Stored items
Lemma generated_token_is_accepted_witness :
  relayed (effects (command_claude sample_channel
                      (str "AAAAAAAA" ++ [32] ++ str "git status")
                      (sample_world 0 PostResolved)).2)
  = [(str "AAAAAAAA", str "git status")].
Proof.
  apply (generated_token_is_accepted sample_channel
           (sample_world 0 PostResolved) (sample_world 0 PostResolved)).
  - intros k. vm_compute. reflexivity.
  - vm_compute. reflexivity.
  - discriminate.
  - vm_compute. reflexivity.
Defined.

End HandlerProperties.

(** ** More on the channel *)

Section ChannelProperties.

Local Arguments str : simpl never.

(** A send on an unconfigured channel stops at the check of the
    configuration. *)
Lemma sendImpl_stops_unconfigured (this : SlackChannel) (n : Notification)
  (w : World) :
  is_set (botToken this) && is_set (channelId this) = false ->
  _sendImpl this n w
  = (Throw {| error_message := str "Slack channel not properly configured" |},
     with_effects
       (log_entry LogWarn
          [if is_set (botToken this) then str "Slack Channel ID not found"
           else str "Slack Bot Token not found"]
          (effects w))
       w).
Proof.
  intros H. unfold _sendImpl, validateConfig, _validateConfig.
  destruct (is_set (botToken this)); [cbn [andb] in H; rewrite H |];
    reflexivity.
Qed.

...

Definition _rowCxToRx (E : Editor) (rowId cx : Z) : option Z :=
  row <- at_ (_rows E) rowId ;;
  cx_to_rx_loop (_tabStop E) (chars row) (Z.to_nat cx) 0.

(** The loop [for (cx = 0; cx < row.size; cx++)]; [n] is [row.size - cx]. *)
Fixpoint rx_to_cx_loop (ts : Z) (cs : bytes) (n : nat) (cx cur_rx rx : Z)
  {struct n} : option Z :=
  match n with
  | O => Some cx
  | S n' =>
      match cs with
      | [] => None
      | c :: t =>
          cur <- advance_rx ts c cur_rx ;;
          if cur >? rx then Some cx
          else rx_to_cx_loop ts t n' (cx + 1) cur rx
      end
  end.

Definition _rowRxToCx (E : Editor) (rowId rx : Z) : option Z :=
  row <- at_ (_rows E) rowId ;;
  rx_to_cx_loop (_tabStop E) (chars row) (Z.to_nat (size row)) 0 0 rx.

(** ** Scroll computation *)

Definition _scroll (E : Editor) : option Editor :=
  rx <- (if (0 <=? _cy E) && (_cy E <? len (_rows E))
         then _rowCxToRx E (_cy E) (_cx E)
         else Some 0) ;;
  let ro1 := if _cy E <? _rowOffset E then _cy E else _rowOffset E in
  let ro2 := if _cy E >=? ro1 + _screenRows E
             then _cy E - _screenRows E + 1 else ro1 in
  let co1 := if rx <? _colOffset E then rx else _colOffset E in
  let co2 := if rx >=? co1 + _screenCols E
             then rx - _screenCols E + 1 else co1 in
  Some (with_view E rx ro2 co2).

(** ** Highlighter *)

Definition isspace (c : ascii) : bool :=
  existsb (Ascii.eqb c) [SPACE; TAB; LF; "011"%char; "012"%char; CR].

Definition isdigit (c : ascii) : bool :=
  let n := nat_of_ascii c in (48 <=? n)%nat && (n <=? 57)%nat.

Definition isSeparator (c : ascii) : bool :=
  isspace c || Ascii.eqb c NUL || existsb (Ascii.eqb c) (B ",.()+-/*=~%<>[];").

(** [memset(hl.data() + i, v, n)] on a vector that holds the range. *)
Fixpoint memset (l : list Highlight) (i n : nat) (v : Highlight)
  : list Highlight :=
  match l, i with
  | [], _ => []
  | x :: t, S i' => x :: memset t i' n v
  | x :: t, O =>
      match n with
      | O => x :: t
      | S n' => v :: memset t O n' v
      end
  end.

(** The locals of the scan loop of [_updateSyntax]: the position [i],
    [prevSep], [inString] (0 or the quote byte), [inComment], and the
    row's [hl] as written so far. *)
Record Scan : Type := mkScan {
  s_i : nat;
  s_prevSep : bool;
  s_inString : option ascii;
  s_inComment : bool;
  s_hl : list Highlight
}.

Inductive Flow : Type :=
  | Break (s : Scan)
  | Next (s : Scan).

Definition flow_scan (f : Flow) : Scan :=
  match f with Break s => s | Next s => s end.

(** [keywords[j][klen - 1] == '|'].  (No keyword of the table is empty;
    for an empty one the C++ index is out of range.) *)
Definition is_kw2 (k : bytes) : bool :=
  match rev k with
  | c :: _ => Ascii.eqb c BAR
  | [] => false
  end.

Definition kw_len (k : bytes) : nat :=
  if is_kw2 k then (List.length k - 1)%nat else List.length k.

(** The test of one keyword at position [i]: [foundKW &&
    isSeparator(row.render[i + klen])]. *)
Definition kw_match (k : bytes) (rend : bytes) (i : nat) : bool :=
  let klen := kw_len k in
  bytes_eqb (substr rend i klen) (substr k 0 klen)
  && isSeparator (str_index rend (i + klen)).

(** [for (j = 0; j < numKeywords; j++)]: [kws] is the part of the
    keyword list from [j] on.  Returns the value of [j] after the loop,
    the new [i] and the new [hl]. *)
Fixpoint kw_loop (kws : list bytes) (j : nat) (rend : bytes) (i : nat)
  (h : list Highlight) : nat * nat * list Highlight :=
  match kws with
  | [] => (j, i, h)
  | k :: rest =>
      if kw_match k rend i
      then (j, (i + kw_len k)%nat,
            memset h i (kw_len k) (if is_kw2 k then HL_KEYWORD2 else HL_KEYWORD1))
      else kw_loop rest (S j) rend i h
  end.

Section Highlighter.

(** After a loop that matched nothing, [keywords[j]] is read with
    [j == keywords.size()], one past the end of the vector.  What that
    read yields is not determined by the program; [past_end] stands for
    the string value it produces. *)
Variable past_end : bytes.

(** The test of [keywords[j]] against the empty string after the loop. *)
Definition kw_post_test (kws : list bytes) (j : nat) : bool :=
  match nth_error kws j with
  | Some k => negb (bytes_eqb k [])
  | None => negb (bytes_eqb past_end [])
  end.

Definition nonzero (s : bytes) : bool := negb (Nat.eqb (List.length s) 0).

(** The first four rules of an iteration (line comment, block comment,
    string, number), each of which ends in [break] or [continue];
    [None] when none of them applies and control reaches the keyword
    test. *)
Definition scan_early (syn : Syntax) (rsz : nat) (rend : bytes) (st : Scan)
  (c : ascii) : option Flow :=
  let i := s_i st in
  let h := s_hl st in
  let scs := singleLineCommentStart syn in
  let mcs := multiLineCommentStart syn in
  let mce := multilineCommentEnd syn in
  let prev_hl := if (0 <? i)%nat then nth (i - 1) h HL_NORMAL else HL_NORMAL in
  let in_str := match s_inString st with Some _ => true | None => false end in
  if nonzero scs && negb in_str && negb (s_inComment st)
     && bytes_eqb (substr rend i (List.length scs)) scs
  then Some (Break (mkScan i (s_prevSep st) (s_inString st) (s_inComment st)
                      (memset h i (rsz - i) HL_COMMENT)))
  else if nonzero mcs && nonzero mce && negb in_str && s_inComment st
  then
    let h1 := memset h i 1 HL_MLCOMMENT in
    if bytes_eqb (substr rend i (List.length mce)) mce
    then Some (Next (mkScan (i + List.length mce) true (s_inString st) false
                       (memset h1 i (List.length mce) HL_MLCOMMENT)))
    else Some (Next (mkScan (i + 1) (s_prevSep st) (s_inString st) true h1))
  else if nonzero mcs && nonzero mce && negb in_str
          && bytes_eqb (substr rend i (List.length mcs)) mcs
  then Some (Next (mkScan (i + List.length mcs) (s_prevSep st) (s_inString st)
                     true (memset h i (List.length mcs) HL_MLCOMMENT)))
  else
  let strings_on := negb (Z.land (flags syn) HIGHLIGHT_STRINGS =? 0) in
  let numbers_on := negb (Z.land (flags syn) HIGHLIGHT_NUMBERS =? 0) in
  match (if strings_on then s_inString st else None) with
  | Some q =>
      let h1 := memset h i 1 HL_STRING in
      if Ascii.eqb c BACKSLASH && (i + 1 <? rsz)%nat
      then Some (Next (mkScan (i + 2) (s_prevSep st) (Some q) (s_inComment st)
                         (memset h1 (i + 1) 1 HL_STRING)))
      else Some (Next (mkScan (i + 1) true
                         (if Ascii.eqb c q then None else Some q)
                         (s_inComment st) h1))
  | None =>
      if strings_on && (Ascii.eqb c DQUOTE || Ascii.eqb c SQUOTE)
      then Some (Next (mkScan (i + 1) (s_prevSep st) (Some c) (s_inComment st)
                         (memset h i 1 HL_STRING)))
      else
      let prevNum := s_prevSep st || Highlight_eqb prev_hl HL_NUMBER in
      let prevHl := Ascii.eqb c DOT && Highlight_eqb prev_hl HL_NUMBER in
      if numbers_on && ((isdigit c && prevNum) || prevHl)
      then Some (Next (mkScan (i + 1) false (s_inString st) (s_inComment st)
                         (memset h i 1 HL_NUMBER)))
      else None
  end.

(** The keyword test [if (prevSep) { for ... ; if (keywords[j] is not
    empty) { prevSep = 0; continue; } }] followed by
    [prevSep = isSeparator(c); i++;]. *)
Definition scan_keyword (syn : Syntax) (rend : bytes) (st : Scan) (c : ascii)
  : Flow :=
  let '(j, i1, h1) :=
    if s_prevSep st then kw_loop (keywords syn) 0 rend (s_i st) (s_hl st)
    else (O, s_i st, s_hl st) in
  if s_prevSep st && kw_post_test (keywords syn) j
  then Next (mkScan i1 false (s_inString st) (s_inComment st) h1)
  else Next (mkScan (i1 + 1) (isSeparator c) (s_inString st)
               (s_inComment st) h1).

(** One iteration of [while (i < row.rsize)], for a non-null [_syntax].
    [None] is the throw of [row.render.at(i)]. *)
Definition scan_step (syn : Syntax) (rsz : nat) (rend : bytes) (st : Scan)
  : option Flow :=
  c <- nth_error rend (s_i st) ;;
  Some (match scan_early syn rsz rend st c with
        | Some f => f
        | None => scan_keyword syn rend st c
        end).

(ASSIGNED TASK): Look through the data and show every line containing "true".

(OUTPUT BELOW):
  let in_str := match s_inString st with Some _ => true | None => false end in
    then Some (Next (mkScan (i + List.length mce) true (s_inString st) false
    else Some (Next (mkScan (i + 1) (s_prevSep st) (s_inString st) true h1))
                     true (memset h i (List.length mcs) HL_MLCOMMENT)))
      else Some (Next (mkScan (i + 1) true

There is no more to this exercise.